**REQUIRED WORK**: Whenever a line in this data holds the word "after", report that line in full.

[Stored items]
◆ ◆ ◆ ◆ ◆ ◆ ◆
(** [unquote]: the Go string a (syntactically valid) literal denotes. *)
Fixpoint unquote (fuel : nat) (s : string) : string :=
  match fuel with
  | O => EmptyString
  | S fuel' =>
      match s with
      | EmptyString => EmptyString
      | String c s' =>
          if chr c 92 then
            match s' with
            | String e s'' =>
                match simple_escape e with
                | Some x => String x (unquote fuel' s'')
                | None =>
                    match getu4 s with
                    | Some rr =>
                        let after := drop 6 s in
                        if is_surrogate rr then
                          match decode_surrogates rr (getu4 after) with
                          | Some r => encode_rune r ++ unquote fuel' (drop 6 after)
                          | None => replacement ++ unquote fuel' after
                          end
                        else encode_rune rr ++ unquote fuel' after
                    | None => EmptyString
                    end
                end
            | EmptyString => EmptyString
            end
          else if (code c <? 128)%N then String c (unquote fuel' s')
          else
            match utf8_width s with
            | O => replacement ++ unquote fuel' s'
            | w => take w s ++ unquote fuel' (drop w s)
            end
      end
  end.

Definition unquoted (raw : string) : string := unquote (String.length raw) raw.

(** *** Number literals *)

Fixpoint span_digits (s : string) : string * string :=
  match s with
  | String c s' =>
      if is_digit c then let (ds, rest) := span_digits s' in (String c ds, rest)
      else (EmptyString, s)
  | EmptyString => (EmptyString, EmptyString)
  end.

Definition scan_int_part (s : string) : option (string * string) :=
  match s with
  | String c s' =>
      if chr c 48 then Some (String c EmptyString, s')
      else if is_digit c then Some (span_digits s)
      else None
  | EmptyString => None
  end.

Definition scan_frac_part (s : string) : option (string * string) :=
  match s with
  | String c s' =>
      if chr c 46 then
        match span_digits s' with
        | (EmptyString, _) => None
        | (ds, rest) => Some (String c ds, rest)
        end
      else Some (EmptyString, s)
  | EmptyString => Some (EmptyString, s)
  end.

Definition scan_exp_part (s : string) : option (string * string) :=
  match s with
  | String c s' =>
      if chr c 101 || chr c 69 then
        let (sign, s1) :=
          match s' with
          | String g s'' =>
              if chr g 43 || chr g 45 then (String g EmptyString, s'')
              else (EmptyString, s')
          | EmptyString => (EmptyString, s')
          end in
        match span_digits s1 with
        | (EmptyString, _) => None
        | (ds, rest) => Some (String c (sign ++ ds), rest)
        end
      else Some (EmptyString, s)
  | EmptyString => Some (EmptyString, s)
  end.

Definition scan_number (s : string) : option (string * string) :=
  let (sign, s0) :=
    match s with
    | String c s' => if chr c 45 then (String c EmptyString, s') else (EmptyString, s)
    | EmptyString => (EmptyString, s)
    end in
  match scan_int_part s0 with
  | Some (ip, s1) =>
      match scan_frac_part s1 with
      | Some (fp, s2) =>
          match scan_exp_part s2 with
          | Some (ep, s3) => Some (sign ++ ip ++ fp ++ ep, s3)
          | None => None
          end
      | None => None
      end
  | None => None
  end.

(** *** Values *)

Definition maxNestingDepth : nat := 100 * 100.

Section Containers.

(** The parser of the values one level down. *)
Variable pv : string -> option (value * string).

(** The elements of a non-empty array, up to its closing bracket. *)
Fixpoint parse_elements (fuel : nat) (s : string) : option (list value * string) :=
  match fuel with
  | O => None
  | S fuel' =>
      match pv (skip_ws s) with
      | Some (v, rest) =>
          match skip_ws rest with
          | String c rest' =>
              if chr c 44 then
                match parse_elements fuel' rest' with
                | Some (vs, r) => Some (v :: vs, r)
                | None => None
                end
              else if chr c 93 then Some ([v], rest')
              else None
          | EmptyString => None
          end
      | None => None
      end
  end.

(** The members of a non-empty object, up to its closing brace. *)
Fixpoint parse_members (fuel : nat) (s : string)
  : option (list (string * value) * string) :=
  match fuel with
  | O => None
  | S fuel' =>
      match skip_ws s with
      | String q s1 =>
          if chr q 34 then
            match scan_string s1 with
            | Some (raw, s2) =>
                match skip_ws s2 with
                | String colon s3 =>
                    if chr colon 58 then
                      match pv (skip_ws s3) with
                      | Some (v, rest) =>
                          match skip_ws rest with
                          | String c rest' =>
                              if chr c 44 then
                                match parse_members fuel' rest' with
                                | Some (ms, r) => Some ((unquoted raw, v) :: ms, r)
                                | None => None
                                end
                              else if chr c 125 then Some ([(unquoted raw, v)], rest')
                              else None
                          | EmptyString => None
                          end
                      | None => None
                      end
                    else None
                | EmptyString => None
                end
            | None => None
            end
          else None
      | EmptyString => None
      end
  end.

End Containers.

Definition scan_literal (word : string) (v : value) (s : string)
  : option (value * string) :=
  if HasPrefix s word then Some (v, drop (String.length word) s) else None.

(** A value at the head of [s] (no leading white space), with [depth]
    levels of nesting still allowed. *)
Fixpoint parse_value (depth : nat) (s : string) : option (value * string) :=
  match s with
  | EmptyString => None
  | String c s' =>
      if chr c 34 then
        match scan_string s' with
        | Some (raw, rest) => Some (JString (unquoted raw), rest)
        | None => None
        end
      else if chr c 91 then
        match depth with
        | O => None
        | S depth' =>
            match skip_ws s' with
            | String c' rest =>
                if chr c' 93 then Some (JArray [], rest)
                else
                  match parse_elements (parse_value depth') (S (String.length s')) s' with
                  | Some (vs, r) => Some (JArray vs, r)
                  | None => None
                  end
            | EmptyString => None
            end
        end
      else if chr c 123 then
        match depth with
        | O => None
        | S depth' =>
            match skip_ws s' with
            | String c' rest =>
                if chr c' 125 then Some (JObject [], rest)
                else
                  match parse_members (parse_value depth') (S (String.length s')) s' with
                  | Some (ms, r) => Some (JObject ms, r)
                  | None => None
                  end
            | EmptyString => None
            end
        end
      else if chr c 116 then scan_literal "true" (JBool true) s
      else if chr c 102 then scan_literal "false" (JBool false) s
      else if chr c 110 then scan_literal "null" JNull s
      else if chr c 45 || is_digit c then
        match scan_number s with
        | Some (lit, rest) => Some (JNumber lit, rest)
        | None => None
        end
      else None
  end.
(** The "create new thread" block of [getOrCreateThread]. *)
Definition create_thread (sessionKey : option jsstring) (threadName : jsstring)
    (firstEmbed : option Embed) : M (option Channel) :=
  try_catch
    (let* c := gets client in
     let* cfg := gets config in
     match c, cfg with
     | Some _, Some cfg =>
         let* channel := (await (ReqFetchChannel (channelId cfg)) : M (option Channel)) in
         match channel with
         | None => ret None
         | Some channel =>
             let* thread :=
               match ch_type channel with
               | GuildForum =>
                   let* forumThread :=
                     (await (ReqCreateForumThread (ch_id channel) threadName
                        (match firstEmbed with
                         | Some e => PEmbeds [e]
                         | None =>
                             PContent (Js.robot ++ Js.lit " pi session started"
                                         ++ dash ++ threadName)
                         end)) : M Channel) in
                   ret (Some forumThread)
               | GuildText =>
                   let* thread :=
                     (await (ReqCreateTextThread (ch_id channel) threadName 1440)
                        : M Channel) in
                   let* _ :=
                     match firstEmbed with
                     | Some e => await (ReqSend (ch_id thread) (PEmbeds [e]))
                     | None => ret tt
                     end in
                   ret (Some thread)
               | _ => ret None
               end in
             match thread with
             | None => ret None
             | Some thread =>
                 let* _ :=
                   match sessionKey with
                   | Some sk =>
                       if Js.truthy sk then
                         let* _ := modify (fun s =>
                           set_threads (<[sk := ch_id thread]> (threads s)) s) in
                         let* _ := modify (fun s =>
                           set_watchedThreads
                             (<[ch_id thread := sk]> (watchedThreads s)) s) in
                         saveThreads
                       else ret tt
                   | None => ret tt
                   end in
                 ret (Some thread)
             end
         end
     | _, _ => throw TypeError
     end)
    (fun _ => ret None).
(* ===================================================================== *)
(** ** Sample inputs                                                      *)
(* ===================================================================== *)

Module Examples.
Import Py.

(** Two catalog records and their article numbers; the article numbers
    of a spreadsheet. *)
Definition catalog : list jval :=
  [ JObj [("id", JInt 1); ("articleNumber", JStr " A123 ")];
    JObj [("id", JInt 2); ("articleNumber", JStr "Z9")] ].

Definition catalog_ids : gset string := {[ "A123" ]} ∪ ({[ "Z9" ]} ∪ ∅).

Definition sheet_ids : gset string := {[ "A123"; "B7" ]}.

(** A page of records that announces a further page, and the page
    [{"success": false}]. *)
Definition page_with (items : list jval) : jval :=
  JObj [ ("success", JBool true); ("data", JArr items);
         ("pagination", JObj [("hasNext", JBool true); ("total", JInt 2)]) ].

Definition failed_page : jval := JObj [("success", JBool false)].

(** Four catalogs, alike in their first page: the second page is
    unsuccessful; is not JSON; is a JSON list instead of an envelope; has
    [null] for its pagination. *)
Definition srv_unsuccessful : server :=
  λ page, match page with
          | 1%nat => Ok (page_with catalog)
          | _ => Ok failed_page
          end.

Definition srv_not_json : server :=
  λ page, match page with
          | 1%nat => Ok (page_with catalog)
          | _ => Raise JSONDecodeError
          end.

Definition srv_list_body : server :=
  λ page, match page with
          | 1%nat => Ok (page_with catalog)
          | _ => Ok (JArr [])
          end.

Definition srv_null_pagination : server :=
  λ page, match page with
          | 1%nat => Ok (page_with catalog)
          | _ => Ok (JObj [ ("success", JBool true); ("data", JArr catalog);
                            ("pagination", JNull) ])
          end.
◆ ◆ ◆ ◆ ◆ ◆ ◆
**TASK ANSWER**:
                        let after := drop 6 s in
                          match decode_surrogates rr (getu4 after) with
                          | Some r => encode_rune r ++ unquote fuel' (drop 6 after)
                          | None => replacement ++ unquote fuel' after
                        else encode_rune rr ++ unquote fuel' after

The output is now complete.